一项研究提出评估LLM潜在思想表示的公理化框架，包含四个独立于下游benchmark的功能公理：因果性、最小性、可分离性与稳定性。在23项推理任务（如空间推理、事实问答）上审计多款开源权重LLM后发现：没有模型能同时满足所有公理；表示可区分任务类型，但无法区分同一任务内的不同问题；表示编码的信息几乎不超出输入嵌入本身。该缺陷在密集、推理蒸馏和RL训练的模型家族中一致出现，表明其是结构性而非模型规模或训练方法的属性。

## 正文

We introduce an axiomatic evaluation framework for latent thought representations in LLMs, comprising metrics that are independent of downstream benchmark scores and reveal representational failures that benchmark accuracy masks. Existing evaluations conflate representation quality with model capacity.

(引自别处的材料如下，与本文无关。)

(* ===== verification/IpChecksum.v ===== *)
(** * IP checksums ([src/lib/compute_ip_checksum.c])

    [unsigned long] has 32 bits and the machine is little endian, as the
    [union] in the source is read. *)

From S2P Require Import Prelude.

(** The loop: [i] is the index of the next byte. *)
Definition add_byte (sum i b : Z) : Z :=
  let v := if negb (Z.land i 1 =? 0) then u32 (Z.shiftl b 8) else b in
  let sum := u32 (sum + v) in
  if 0xffff <? sum then Z.land (u32 (sum + Z.shiftr sum 16)) 0xffff else sum.

Fixpoint sum_bytes (sum i : Z) (l : list Z) : Z :=
  match l with
  | [] => sum
  | b :: l' => sum_bytes (add_byte sum i b) (i + 1) l'
  end.

(** [bytes] are the [length] bytes at [addr]. *)
Definition compute_ip_checksum (bytes : list Z) : Z :=
  let sum := sum_bytes 0 0 bytes in
  let word := Z.lor (Z.land sum 0xff) (Z.shiftl (Z.land (Z.shiftr sum 8) 0xff) 8) in
  Z.land (Z.lnot word) 0xffff.

Definition add_ip_checksums (offset sum new : Z) : Z :=
  let sum := Z.land (bnot 32 sum) 0xffff in
  let new := Z.land (bnot 32 new) 0xffff in
  let new := if negb (Z.land offset 1 =? 0)
             then Z.lor (Z.land (Z.shiftr new 8) 0xff) (Z.land (u32 (Z.shiftl new 8)) 0xff00)
             else new in
  let checksum := u32 (sum + new) in
  let checksum := if 0xffff <? checksum then u32 (checksum - 0xffff) else checksum in
  Z.land (bnot 32 checksum) 0xffff.

(** ** One's complement sums *)

(** The 16-bit one's complement value of a sum: 0 only for 0. *)
Definition canon (n : Z) : Z := if n =? 0 then 0 else (n - 1) mod 65535 + 1.

Lemma canon_range n : 0 <= canon n <= 65535.
Proof. unfold canon. case_bool; [lia|]. pose proof (Z.mod_pos_bound (n - 1) 65535). lia. Qed.

Lemma canon_small n : 0 <= n <= 65535 -> canon n = n.
Proof. intros Hn. unfold canon. case_bool; bool_to_prop; [done|]. rewrite Z.mod_small; lia. Qed.

Lemma canon_shift n k : 0 < n -> 0 <= k -> canon (n + 65535 * k) = canon n.
Proof.
  intros Hn Hk. unfold canon. destruct (n =? 0) eqn:E1, (n + 65535 * k =? 0) eqn:E2; bool_to_prop; try lia.
  f_equal. replace (n + 65535 * k - 1) with (n - 1 + k * 65535) by lia. apply Z.mod_add. lia.
Qed.

Lemma canon_decomp n : 0 <= n -> exists k, 0 <= k /\ n = canon n + 65535 * k /\ (canon n = 0 -> n = 0).
Proof.
  intros Hn. unfold canon. destruct (n =? 0) eqn:E; bool_to_prop; [exists 0; lia|].
  exists ((n - 1) / 65535). pose proof (Z.div_mod (n - 1) 65535).
  pose proof (Z.mod_pos_bound (n - 1) 65535). pose proof (Z.div_pos (n - 1) 65535). lia.
Qed.

Lemma canon_add a b : 0 <= a -> 0 <= b -> canon (canon a + b) = canon (a + b).
Proof.
  intros Ha Hb. destruct (canon_decomp a Ha) as (k & Hk & E & H0).
  rewrite E at 2. destruct (Z.eq_dec (canon a + b) 0) as [H|H].
  - pose proof (canon_range a). assert (canon a = 0) by lia. rewrite H. replace k with 0 by lia.
    f_equal. lia.
  - pose proof (canon_range a). replace (canon a + 65535 * k + b) with (canon a + b + 65535 * k) by lia.
    by rewrite canon_shift by lia.
Qed.

Lemma canon_mul a c : 0 <= a -> 0 < c -> canon (canon a * c) = canon (a * c).
Proof.
  intros Ha Hc. destruct (canon_decomp a Ha) as (k & Hk & E & H0).
  rewrite E at 2. pose proof (canon_range a). destruct (Z.eq_dec (canon a) 0) as [H1|H1].
  - rewrite H1. by replace k with 0 by lia.
  - replace ((canon a + 65535 * k) * c) with (canon a * c + 65535 * (k * c)) by lia.
    by rewrite canon_shift by nia.
Qed.

(** The sum of the little-endian words, from index [i] on. *)
Fixpoint word_sum (i : Z) (l : list Z) : Z :=
  match l with
  | [] => 0
  | b :: l' => (if Z.odd i then 256 * b else b) + word_sum (i + 1) l'
  end.

Lemma word_sum_nonneg l : Forall is_byte l -> forall i, 0 <= word_sum i l.
Proof.
  induction 1 as [|b l Hb _ IH]; intros i; simpl; [lia|]. specialize (IH (i + 1)).
  unfold is_byte in Hb. case_bool; lia.
Qed.

Lemma land_1_odd i : negb (Z.land i 1 =? 0) = Z.odd i.
Proof.
  change 1 with (2 ^ 1 - 1) at 1. rewrite land_low_mask by lia. change (2 ^ 1) with 2.
  rewrite Zmod_odd. by destruct (Z.odd i).
Qed.

Lemma add_byte_spec s i b : 0 <= s <= 65535 -> is_byte b ->
  add_byte s i b = canon (s + if Z.odd i then 256 * b else b).
Proof.
  intros Hs Hb. unfold is_byte in Hb. unfold add_byte. rewrite land_1_odd.
  assert (Hv : (if Z.odd i then u32 (Z.shiftl b 8) else b) = if Z.odd i then 256 * b else b).
  { case_bool; [|done]. rewrite Z.shiftl_mul_pow2 by lia. rewrite u32_small; lia. }
  rewrite Hv. set (v := if Z.odd i then 256 * b else b).
  assert (0 <= v <= 65280) by (unfold v; case_bool; lia).
  rewrite u32_small by lia. case_bool; bool_to_prop; [|by rewrite canon_small by lia].
  rewrite Z.shiftr_div_pow2 by lia. assert ((s + v) / 2 ^ 16 = 1) as -> by
    (symmetry; apply Z.div_unique with (r := s + v - 65536); lia).
  rewrite u32_small by lia. change 0xffff with (2 ^ 16 - 1) at 1. rewrite land_low_mask by lia.
  replace (s + v) with ((s + v - 65535) + 65535 * 1) by lia.
  rewrite canon_shift, canon_small by lia.
  replace (s + v - 65535 + 65535 * 1 + 1) with (s + v - 65535 + 1 * 2 ^ 16) by lia.
  rewrite Z.mod_add by lia. apply Z.mod_small. lia.
Qed.

Lemma sum_bytes_spec l : Forall is_byte l -> forall s i, 0 <= s <= 65535 ->
  sum_bytes s i l = canon (s + word_sum i l).
Proof.
  induction 1 as [|b l Hb Hl IH]; intros s i Hs; simpl; [by rewrite Z.add_0_r, canon_small|].
  rewrite add_byte_spec by done. set (v := if Z.odd i then 256 * b else b).
  assert (0 <= v) by (unfold v, is_byte in *; case_bool; lia).
  pose proof (word_sum_nonneg l Hl (i + 1)).
  rewrite IH by apply canon_range. rewrite canon_add by lia. f_equal. lia.
Qed.

Lemma low16 x : 0 <= x <= 65535 ->
  Z.land (bnot 32 x) 0xffff = 65535 - x /\ Z.land (Z.lnot x) 0xffff = 65535 - x.
Proof.
  intros Hx. unfold bnot, wrap. change 0xffff with (2 ^ 16 - 1). rewrite !land_low_mask by lia.
  unfold Z.lnot. rewrite <- Z.sub_1_r.
  assert (E : (- x - 1) mod 2 ^ 16 = 2 ^ 16 - 1 - x).
  { symmetry. apply Z.mod_unique with (q := -1); lia. }
  split; [|done]. rewrite <- E. symmetry. apply Znumtheory.Zmod_div_mod; [lia|lia|]. by exists (2 ^ 16).
Qed.

(** A 16-bit value from its bytes. *)
Lemma bytes_of_word x : 0 <= x <= 65535 ->
  Z.lor (Z.land x 0xff) (Z.shiftl (Z.land (Z.shiftr x 8) 0xff) 8) = x.
Proof.
  intros Hx. rewrite Z.lor_comm, lor_add with (k := 8).
  - change 0xff with (2 ^ 8 - 1). rewrite !land_low_mask, Z.shiftr_div_pow2, Z.shiftl_mul_pow2 by lia.
    pose proof (Z.div_mod x (2 ^ 8) ltac:(lia)). pose proof (Z.mod_pos_bound x (2 ^ 8) ltac:(lia)).
    rewrite (Z.mod_small (x / 2 ^ 8)) by lia. lia.
  - lia.
  - change 0xff with (2 ^ 8 - 1). rewrite land_low_mask by lia. apply Z.mod_pos_bound. lia.
  - rewrite Z.shiftl_mul_pow2 by lia. by eexists.
Qed.

Lemma compute_spec l : Forall is_byte l -> compute_ip_checksum l = 65535 - canon (word_sum 0 l).
Proof.
  intros Hl. unfold compute_ip_checksum. rewrite sum_bytes_spec by (done || lia). rewrite Z.add_0_l.
  cbv zeta. rewrite bytes_of_word by apply canon_range. apply low16, canon_range.
Qed.

(** Swapping the bytes multiplies by 256. *)
Lemma swap_spec x : 0 <= x <= 65535 ->
  Z.lor (Z.land (Z.shiftr x 8) 0xff) (Z.land (u32 (Z.shiftl x 8)) 0xff00) = canon (256 * x).
Proof.
  intros Hx. rewrite Z.shiftl_mul_pow2 by lia. rewrite u32_small by lia.
  pose proof (Z.div_mod x 256 ltac:(lia)). pose proof (Z.mod_pos_bound x 256 ltac:(lia)).
  assert (Hhi : Z.land (x * 2 ^ 8) 0xff00 = x mod 256 * 256).
  { change 0xff00 with (Z.shiftl (2 ^ 8 - 1) 8). rewrite <- Z.shiftl_mul_pow2, <- Z.shiftl_land by lia.
    rewrite land_low_mask, Z.shiftl_mul_pow2 by lia. done. }
  assert (Hlo : Z.land (Z.shiftr x 8) 0xff = x / 256).
  { change 0xff with (2 ^ 8 - 1). rewrite land_low_mask, Z.shiftr_div_pow2 by lia.
    change (2 ^ 8) with 256. rewrite Z.mod_small; lia. }
  rewrite Hlo, Hhi, Z.lor_comm, (lor_add _ _ 8); [|lia|lia|by exists (x mod 256)].
  destruct (Z.eq_dec x 0) as [->|Hne]; [done|].
  rewrite <- (canon_small (x mod 256 * 256 + x / 256)) by lia.
  rewrite <- (canon_shift _ (x / 256)) by lia. f_equal. lia.
Qed.

Lemma word_sum_app a : forall b i,
  word_sum i (a ++ b) = word_sum i a + word_sum (i + Z.of_nat (length a)) b.
Proof.
  induction a as [|x a IH]; intros b i; cbn [word_sum app length]; [by rewrite Z.add_0_r|].
  rewrite IH. replace (i + Z.of_nat (S (length a))) with (i + 1 + Z.of_nat (length a)) by lia. lia.
Qed.

Lemma word_sum_parity l : forall i j, Z.odd i = Z.odd j -> word_sum i l = word_sum j l.
Proof.
  induction l as [|b l IH]; intros i j E; [done|]. simpl. rewrite E.
  rewrite (IH (i + 1) (j + 1)); [done|]. by rewrite !Z.odd_add, E.
Qed.

Lemma word_sum_swap l : Forall is_byte l -> canon (256 * word_sum 0 l) = canon (word_sum 1 l).
Proof.
  intros Hl.
  assert (H : forall i, canon (256 * word_sum i l) = canon (word_sum (i + 1) l)); [|apply (H 0)].
  induction Hl as [|b l Hb Hl IH]; intros i; [done|]. simpl. specialize (IH (i + 1)).
  pose proof (word_sum_nonneg l Hl (i + 1)). pose proof (word_sum_nonneg l Hl (i + 1 + 1)).
  unfold is_byte in Hb. rewrite Z.odd_add. change (Z.odd 1) with true. rewrite xorb_true_r.
  assert (Ht : forall u v w, 0 <= u -> 0 <= v -> 0 <= w -> canon v = canon w ->
    canon (u + v) = canon (u + w)).
  { intros u v w Hu Hv Hw E. rewrite (Z.add_comm u v), (Z.add_comm u w), <- (canon_add v), E by done.
    by apply canon_add. }
  destruct (Z.odd i); cbn [negb].
  - replace (256 * (256 * b + word_sum (i + 1) l)) with (b + 65535 * b + 256 * word_sum (i + 1) l) by lia.
    destruct (Z.eq_dec b 0) as [->|Hb0]; [by rewrite Z.mul_0_r, !Z.add_0_l, IH|].
    replace (b + 65535 * b + 256 * word_sum (i + 1) l)
      with (b + 256 * word_sum (i + 1) l + 65535 * b) by lia.
    rewrite canon_shift by lia. apply Ht; lia || done.
  - rewrite Z.mul_add_distr_l. apply Ht; lia || done.
Qed.

(** The checksum is the complement of the one's complement sum of the
    bytes as little-endian words, and sums of parts add up: combining the
    checksums of two pieces with [add_ip_checksums], at the offset where the
    second begins, gives the checksum of the whole. *)
Theorem ip_checksum_correct a b : Forall is_byte a -> Forall is_byte b ->
  compute_ip_checksum a = 65535 - canon (word_sum 0 a) /\
  (compute_ip_checksum a = 65535 <-> Forall (fun x => x = 0) a) /\
  add_ip_checksums (Z.of_nat (length a)) (compute_ip_checksum a) (compute_ip_checksum b) =
    compute_ip_checksum (a ++ b).
Proof.
  intros Ha Hb. assert (Hab : Forall is_byte (a ++ b)) by (by apply Forall_app).
  rewrite !compute_spec by done. split; [done|].
  pose proof (canon_range (word_sum 0 a)) as Ra. pose proof (canon_range (word_sum 0 b)) as Rb.
  pose proof (word_sum_nonneg a Ha 0) as Na. pose proof (word_sum_nonneg b Hb 0) as Nb. split.
  - transitivity (word_sum 0 a = 0).
    + destruct (canon_decomp (word_sum 0 a) Na) as (k & Hk & E & H0). split; [intros; apply H0; lia|].
      intros ->. done.
    + generalize 0 at 1 as i. clear -Ha. induction Ha as [|x l Hx Hl IH]; intros i; simpl; [done|].
      pose proof (word_sum_nonneg l Hl (i + 1)). unfold is_byte in Hx. rewrite Forall_cons, <- (IH (i + 1)).
      case_bool; lia.
  - unfold add_ip_checksums. 
    rewrite (proj1 (low16 (65535 - canon (word_sum 0 a)) ltac:(lia))).
    rewrite (proj1 (low16 (65535 - canon (word_sum 0 b)) ltac:(lia))).
    replace (65535 - (65535 - canon (word_sum 0 a))) with (canon (word_sum 0 a)) by lia.
    replace (65535 - (65535 - canon (word_sum 0 b))) with (canon (word_sum 0 b)) by lia.
    rewrite land_1_odd. cbv zeta.
    assert (Hnew : (if Z.odd (Z.of_nat (length a))
      then Z.lor (Z.land (Z.shiftr (canon (word_sum 0 b)) 8) 0xff)
             (Z.land (u32 (Z.shiftl (canon (word_sum 0 b)) 8)) 0xff00)
      else canon (word_sum 0 b)) = canon (word_sum (Z.of_nat (length a)) b)).
    { destruct (Z.odd (Z.of_nat (length a))) eqn:E.
      - rewrite swap_spec by done. rewrite Z.mul_comm, canon_mul, Z.mul_comm by lia.
        rewrite word_sum_swap by done. f_equal. by apply word_sum_parity.
      - f_equal. by apply word_sum_parity. }
    rewrite Hnew. cbv zeta. set (n := word_sum (Z.of_nat (length a)) b).
    pose proof (word_sum_nonneg b Hb (Z.of_nat (length a))) as Nn. fold n in Nn.
    pose proof (canon_range n) as Rn.
    rewrite (u32_small (canon (word_sum 0 a) + canon n)) by lia.
    assert (Hsum : (if 0xffff <? canon (word_sum 0 a) + canon n
      then u32 (canon (word_sum 0 a) + canon n - 0xffff) else canon (word_sum 0 a) + canon n)
      = canon (word_sum 0 (a ++ b))).
    { rewrite word_sum_app, Z.add_0_l. fold n.
      assert (E : canon (canon (word_sum 0 a) + canon n) = canon (word_sum 0 a + n)).
      { rewrite Z.add_comm, canon_add, Z.add_comm by lia. by apply canon_add. }
      rewrite <- E. revert Ra Rn. generalize (canon (word_sum 0 a)), (canon n). intros x y Rx Ry.
      case_bool; bool_to_prop; [|by rewrite canon_small by lia].
      rewrite u32_small by lia. replace (x + y) with (x + y - 65535 + 65535 * 1) at 2 by lia.
      by rewrite canon_shift, canon_small by lia. }
    rewrite Hsum. apply low16, canon_range.
Qed.

(** RFC 1071's example, and its two halves around an odd offset. *)
Lemma ip_checksum_witness :
  compute_ip_checksum [0x00; 0x01; 0xf2; 0x03; 0xf4; 0xf5; 0xf6; 0xf7] = 0x0d22 /\
  add_ip_checksums 3 (compute_ip_checksum [0x00; 0x01; 0xf2])
    (compute_ip_checksum [0x03; 0xf4; 0xf5; 0xf6; 0xf7]) = 0x0d22.
Proof.
  split; [vm_compute; reflexivity|].
  destruct (ip_checksum_correct [0x00; 0x01; 0xf2] [0x03; 0xf4; 0xf5; 0xf6; 0xf7])
    as (_ & _ & H).
  - repeat constructor; discriminate.
  - repeat constructor; discriminate.
  - cbn [length] in H. change (Z.of_nat 3) with 3 in H. rewrite H. vm_compute. reflexivity.
Defined.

Therefore, failures cannot be attributed to the representation rather than to the model that processes it. We formalize four functional axioms (Causality, Minimality, Separability, and Stability) and define a quantitative measure for each, computed directly on the representation independently of downstream accuracy. We audit open-weight LLMs across 23 reasoning tasks (e.g., Spatial Reasoning, Factual QA). We find that no candidate satisfies all four axioms simultaneously, that the representations distinguish task type reliably but cannot distinguish between two questions within the same task, and that the representations encode little information beyond what is already present in the input embedding. The failure is consistent across dense, reasoning-distilled, and RL-trained model families, indicating that the gap is structural rather than a property of model size or training procedure.